◆ Provided information

(** * ZeroTier::RingBuffer<T> (node/RingBuffer.hpp): a shallow embedding

    The class is a fixed-capacity circular buffer with five fields
    ([buf], [size], [begin], [end], [wrap]) and a handful of methods that
    move the two indices, copy elements in and out, and compute simple
    statistics over the stored values.

    Modelling choices, all local to this file:
    - [size_t] is a 64-bit unsigned integer: values are [Z] and every
      arithmetic result is reduced with [wrap_size] (modulo 2^64);
    - the storage block and the caller's arrays are [list T], indexed with
      stdpp's lookup; an access outside the block is a [Fault];
    - [%] with a zero divisor is a [Fault] as well;
    - a method is a computation in the state-and-error monad [M];
    - [float] is IEEE-754 binary32, computed with the Standard Library's
      [SpecFloat] at precision 24 and maximal exponent 128;
    - the template parameter [T] is the class [Elem].

    [get_buf], which hands out the raw pointer [buf + begin], is not
    modelled. *)

From Stdlib Require Import ZArith Lia.
From Stdlib Require Import Floats.SpecFloat.
From stdpp Require Import base tactics option list numbers.

Local Open Scope Z_scope.

(** ** Machine integers and floats *)

Definition SIZE_BITS : Z := 64.
Definition wrap_size (x : Z) : Z := x mod 2 ^ SIZE_BITS.

(** A [size_t] value. *)
Definition is_size_t (x : Z) : Prop := 0 <= x < 2 ^ SIZE_BITS.

Module F32.
Definition prec : Z := 24.
Definition emax : Z := 128.
Definition float : Type := spec_float.

Definition zero : float := S754_zero false.
Definition add : float -> float -> float := SFadd prec emax.
Definition sub : float -> float -> float := SFsub prec emax.
Definition mul : float -> float -> float := SFmul prec emax.
Definition div : float -> float -> float := SFdiv prec emax.
Definition sqrt : float -> float := SFsqrt prec emax.
Definition eqb : float -> float -> bool := SFeqb.
(** Conversion of an integer, rounding to nearest even. *)
Definition of_Z (z : Z) : float := binary_normalize prec emax z 0 false.
(** The quotient of two integers, each converted first. *)
Definition ratio (p q : Z) : float := div (of_Z p) (of_Z q).
End F32.

Abbreviation float := F32.float.

(** ** The element type

    What the template body asks of [T]: a zero (the [memset] pattern and
    the literal [0]), [==], the conversion [(float)x], and the conversion
    back that [T acc += <float>] performs.

    The class covers [float] and the element types that the usual
    arithmetic conversions take to [float] in [buf[i] - cached_mean] and
    in [acc += d * d]. For a type wider than [float] ([double]) those two
    expressions are computed in [T], which [variance_loop] below does not
    express; the statements about the value of [variance] are made at
    [float]. *)
Class Elem (T : Type) := {
  elem_zero : T;
  elem_eqb : T -> T -> bool;
  to_float : T -> float;
  of_float : float -> T;
}.

(** [RingBuffer<float>]: both conversions are the identity. *)
#[export] Instance Elem_float : Elem float := {|
  elem_zero := F32.zero;
  elem_eqb := F32.eqb;
  to_float := fun x => x;
  of_float := fun x => x;
|}.

(** ** Faults and results *)

Inductive fault : Type :=
| ModByZero      (* [a % 0] *)
| OutOfBounds.   (* an access outside an array *)

Inductive res (A : Type) : Type :=
| Ok (a : A)
| Fault (f : fault).
Arguments Ok {A} a.
Arguments Fault {A} f.

Module RingBuffer.

Section Model.
Context {T : Type} `{Elem T}.

(** The object: [T *buf; size_t size, begin, end; bool wrap]. *)
Record t : Type := mk {
  buf : list T;
  size : Z;
  begin : Z;
  end_ : Z;
  wrap : bool;
}.

(** *** The monad of methods *)

Definition M (A : Type) : Type := t -> res (A * t).

#[export] Instance M_ret : MRet M := fun A a b => Ok (a, b).
#[export] Instance M_bind : MBind M := fun A B f m b =>
  match m b with
  | Ok (a, b') => f a b'
  | Fault e => Fault e
  end.

Definition gets {A} (f : t -> A) : M A := fun b => Ok (f b, b).
Definition raise {A} (e : fault) : M A := fun _ => Fault e.

Definition set_buf (l : list T) : M unit := fun b =>
  Ok (tt, mk l (size b) (begin b) (end_ b) (wrap b)).
Definition set_begin (x : Z) : M unit := fun b =>
  Ok (tt, mk (buf b) (size b) x (end_ b) (wrap b)).
Definition set_end (x : Z) : M unit := fun b =>
  Ok (tt, mk (buf b) (size b) (begin b) x (wrap b)).
Definition set_wrap (w : bool) : M unit := fun b =>
  Ok (tt, mk (buf b) (size b) (begin b) (end_ b) w).

(** [a % n] on [size_t]. *)
Definition umod (a n : Z) : M Z :=
  if n =? 0 then raise ModByZero else mret (a mod n).

(** [arr[i]] as an rvalue. *)
Definition index (arr : list T) (i : Z) : M T :=
  if i <? 0 then raise OutOfBounds else
  match arr !! Z.to_nat i with
  | Some v => mret v
  | None => raise OutOfBounds
  end.

(** [*(buf + i)] as an rvalue. *)
Definition load (i : Z) : M T := arr ← gets buf; index arr i.

(** [*(buf + i) = v]. *)
Definition store (i : Z) (v : T) : M unit :=
  arr ← gets buf;
  if (0 <=? i) && (i <? Z.of_nat (length arr))
  then set_buf (<[Z.to_nat i := v]> arr)
  else raise OutOfBounds.

(** [memcpy(dst + doff, src + soff, k * sizeof(T))] on arrays of [T]:
    the [k] elements of [src] from [soff] replace those of [dst] from
    [doff]. *)
Definition memcpy (dst : list T) (doff : Z) (src : list T) (soff k : Z)
  : M (list T) :=
  if (0 <=? doff) && (0 <=? soff) && (0 <=? k)
     && (doff + k <=? Z.of_nat (length dst))
     && (soff + k <=? Z.of_nat (length src))
  then mret (take (Z.to_nat doff) dst
             ++ take (Z.to_nat k) (drop (Z.to_nat soff) src)
             ++ drop (Z.to_nat (doff + k)) dst)
  else raise OutOfBounds.

(** *** Construction *)

(** [RingBuffer(size)]: zeroed storage, both indices 0, [wrap] false. *)
Definition create (sz : Z) : t :=
  mk (replicate (Z.to_nat sz) elem_zero) sz 0 0 false.

(** *** Occupancy *)

(** [count()]. *)
Definition count (b : t) : Z :=
  if end_ b =? begin b then
    if wrap b then size b else 0
  else if end_ b >? begin b then
    wrap_size (end_ b - begin b)
  else
    wrap_size (size b + end_ b - begin b).

(** [getFree()]. *)
Definition getFree (b : t) : Z := wrap_size (size b - count b).

(** *** Index bookkeeping *)

(** [produce(n)]. *)
Definition produce (n : Z) : M Z :=
  free ← gets getFree;
  let n := Z.min n free in
  if n =? 0 then mret n else
  sz ← gets size;
  e ← gets end_;
  let first_chunk := Z.min n (wrap_size (sz - e)) in
  e1 ← umod (wrap_size (e + first_chunk)) sz;
  set_end e1;;
  (if first_chunk <? n then
     let second_chunk := wrap_size (n - first_chunk) in
     e2 ← umod (wrap_size (e1 + second_chunk)) sz;
     set_end e2
   else mret tt);;
  bg ← gets begin;
  e' ← gets end_;
  (if bg =? e' then set_wrap true else mret tt);;
  mret n.

(** [consume(n)]. *)
Definition consume (n : Z) : M Z :=
  cnt ← gets count;
  let n := Z.min n cnt in
  if n =? 0 then mret n else
  w ← gets wrap;
  (if (w : bool) then set_wrap false else mret tt);;
  sz ← gets size;
  bg ← gets begin;
  let first_chunk := Z.min n (wrap_size (sz - bg)) in
  b1 ← umod (wrap_size (bg + first_chunk)) sz;
  set_begin b1;;
  (if first_chunk <? n then
     let second_chunk := wrap_size (n - first_chunk) in
     b2 ← umod (wrap_size (b1 + second_chunk)) sz;
     set_begin b2
   else mret tt);;
  mret n.

(** [reset()]. *)
Definition reset : M unit :=
  cnt ← gets count;
  consume cnt;;
  mret tt.

(** *** Bulk copies *)

(** [write(data, n)]. *)
Definition write (data : list T) (n : Z) : M Z :=
  free ← gets getFree;
  let n := Z.min n free in
  if n =? 0 then mret n else
  sz ← gets size;
  e ← gets end_;
  let first_chunk := Z.min n (wrap_size (sz - e)) in
  arr ← gets buf;
  arr1 ← memcpy arr e data 0 first_chunk;
  set_buf arr1;;
  e1 ← umod (wrap_size (e + first_chunk)) sz;
  set_end e1;;
  (if first_chunk <? n then
     let second_chunk := wrap_size (n - first_chunk) in
     arr2 ← memcpy arr1 e1 data first_chunk second_chunk;
     set_buf arr2;;
     e2 ← umod (wrap_size (e1 + second_chunk)) sz;
     set_end e2
   else mret tt);;
  bg ← gets begin;
  e' ← gets end_;
  (if bg =? e' then set_wrap true else mret tt);;
  mret n.

(** [read(dest, n)]; the result carries the destination array as the
    call leaves it. *)
Definition read (dest : list T) (n : Z) : M (Z * list T) :=
  cnt ← gets count;
  let n := Z.min n cnt in
  if n =? 0 then mret (n, dest) else
  w ← gets wrap;
  (if (w : bool) then set_wrap false else mret tt);;
  sz ← gets size;
  bg ← gets begin;
  let first_chunk := Z.min n (wrap_size (sz - bg)) in
  arr ← gets buf;
  dest1 ← memcpy dest 0 arr bg first_chunk;
  b1 ← umod (wrap_size (bg + first_chunk)) sz;
  set_begin b1;;
  dest2 ← (if first_chunk <? n then
     let second_chunk := wrap_size (n - first_chunk) in
     d ← memcpy dest1 first_chunk arr b1 second_chunk;
     b2 ← umod (wrap_size (b1 + second_chunk)) sz;
     set_begin b2;;
     mret d
   else mret dest1);
  mret (n, dest2).

(** *** Single elements *)

(** [push(value)]. *)
Definition push (value : T) : M unit :=
  cnt ← gets count;
  sz ← gets size;
  (if cnt =? sz then consume 1;; mret tt else mret tt);;
  e ← gets end_;
  let first_chunk := Z.min 1 (wrap_size (sz - e)) in
  store e value;;
  e1 ← umod (wrap_size (e + first_chunk)) sz;
  set_end e1;;
  bg ← gets begin;
  e' ← gets end_;
  (if bg =? e' then set_wrap true else mret tt).

(** [get_most_recent()]. *)
Definition get_most_recent : M T :=
  e ← gets end_;
  load e.

(** *** Statistics *)

(** The loop shared by [mean], [mean(n)], [zeroCount] and [countValue]:
    [trips] iterations of
    [iterator = (iterator + size - 1) % curr_cnt; acc = body(buf[iterator], acc)]. *)
Fixpoint walk {A} (body : T -> A -> A) (trips : nat) (curr_cnt iterator : Z)
    (acc : A) : M A :=
  match trips with
  | O => mret acc
  | S trips' =>
      sz ← gets size;
      iterator ← umod (wrap_size (wrap_size (iterator + sz) - 1)) curr_cnt;
      x ← load iterator;
      walk body trips' curr_cnt iterator (body x acc)
  end.

(** [subtotal += (float)x]. *)
Definition add_sample (x : T) (subtotal : float) : float :=
  F32.add subtotal (to_float x).

(** [mean()]. *)
Definition mean : M float :=
  iterator ← gets begin;
  curr_cnt ← gets count;
  subtotal ← walk add_sample (Z.to_nat curr_cnt) curr_cnt iterator F32.zero;
  mret (if curr_cnt =? 0 then F32.zero
        else F32.div subtotal (F32.of_Z curr_cnt)).

(** [mean(n)]. *)
Definition mean_n (n : Z) : M float :=
  sz ← gets size;
  let n := if n <? sz then n else sz in
  iterator ← gets begin;
  curr_cnt ← gets count;
  subtotal ← walk add_sample (Z.to_nat n) curr_cnt iterator F32.zero;
  mret (if curr_cnt =? 0 then F32.zero
        else F32.div subtotal (F32.of_Z curr_cnt)).

(** The loop of [variance]: the iterator is advanced as in [walk], the
    element is taken at the loop counter [i]. *)
Fixpoint variance_loop (trips : nat) (curr_cnt : Z) (cached_mean : float)
    (i iterator : Z) (sum_of_squared_deviations : T) : M T :=
  match trips with
  | O => mret sum_of_squared_deviations
  | S trips' =>
      sz ← gets size;
      iterator ← umod (wrap_size (wrap_size (iterator + sz) - 1)) curr_cnt;
      x ← load i;
      let deviation := F32.sub (to_float x) cached_mean in
      variance_loop trips' curr_cnt cached_mean (wrap_size (i + 1)) iterator
        (of_float (F32.add (to_float sum_of_squared_deviations)
                           (F32.mul deviation deviation)))
  end.

(** [variance()]. *)
Definition variance : M float :=
  iterator ← gets begin;
  cached_mean ← mean;
  curr_cnt ← gets count;
  sz ← gets size;
  if sz =? 0 then mret F32.zero else
  sum_of_squared_deviations ←
    variance_loop (Z.to_nat curr_cnt) curr_cnt cached_mean 0 iterator elem_zero;
  mret (F32.div (to_float sum_of_squared_deviations)
                (F32.of_Z (wrap_size (sz - 1)))).

(** [stddev()]: [sqrt] of a [float], rounded back to [float]. *)
Definition stddev : M float := v ← variance; mret (F32.sqrt v).

(** [if (x == value) cnt++]. *)
Definition tally (value x : T) (cnt : Z) : Z :=
  if elem_eqb x value then wrap_size (cnt + 1) else cnt.

(** [zeroCount()]. *)
Definition zeroCount : M Z :=
  iterator ← gets begin;
  curr_cnt ← gets count;
  walk (tally elem_zero) (Z.to_nat curr_cnt) curr_cnt iterator 0.

(** [countValue(value)]. *)
Definition countValue (value : T) : M Z :=
  iterator ← gets begin;
  curr_cnt ← gets count;
  walk (tally value) (Z.to_nat curr_cnt) curr_cnt iterator 0.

◆ Your objective
Working from the listing above, pick out every line that has "access" and copy it.

◆ Solution to this problem
      stdpp's lookup; an access outside the block is a [Fault];
| OutOfBounds.   (* an access outside an array *)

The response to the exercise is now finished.